Lemma frame_roundtrip_witness :
  exists f, sk_out (snd (demo_send.2 : Z * socket)) = sk_out (snd demo_sender) ++ f /\ f = frame_put_header 5 ++ label "hello".
Proof.
  pose proof demo_send_status as Hs. unfold demo_send in *. revert Hs.
  destruct (frame_send (OS := toy_net_os) 50 (Some demo_conn) (Some demo_tx) 5 NET_NO_DEADLINE demo_sender)
    as [[[[st c'] b']|] w'] eqn:He; cbn [fst snd]; [intros [= ->]|discriminate].
  assert (H1 : 0 <= nc_fd demo_conn) by (vm_compute; discriminate).
  assert (H2 : 1 <= 5 <= FRAME_MAX_PAYLOAD) by (vm_compute; split; discriminate).
  assert (H3 : FRAME_HEADER_BYTES + 5 <= blen demo_tx) by (vm_compute; discriminate).
  destruct (frame_roundtrip (NS := toy_net_stream) 50 demo_conn demo_tx 5 NET_NO_DEADLINE demo_sender c' b' w'
    50 demo_conn (zeros 20) 1 10 NET_NO_DEADLINE 0 demo_receiver (label "x") FRAME_OK None None None demo_receiver H1 H2 H3 He)
    as (f & Hf & _).
  exists f. split; [exact Hf|]. assert (Hw : sk_out (snd (w' : Z * socket)) = frame_put_header 5 ++ label "hello").
  { apply (f_equal (fun r => sk_out (snd (snd r : Z * socket)))) in He. cbn [snd] in He. rewrite <-He. vm_compute. reflexivity. }
  cbn in Hf. rewrite Hw in Hf. symmetry. exact Hf.
Defined.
^^^^^^^^
The answer consists of the lines above that include the word "label", each copied exactly.

• **REPLY TO THE EXERCISE**:
  exists f, sk_out (snd (demo_send.2 : Z * socket)) = sk_out (snd demo_sender) ++ f /\ f = frame_put_header 5 ++ label "hello".
    50 demo_conn (zeros 20) 1 10 NET_NO_DEADLINE 0 demo_receiver (label "x") FRAME_OK None None None demo_receiver H1 H2 H3 He)
  exists f. split; [exact Hf|]. assert (Hw : sk_out (snd (w' : Z * socket)) = frame_put_header 5 ++ label "hello").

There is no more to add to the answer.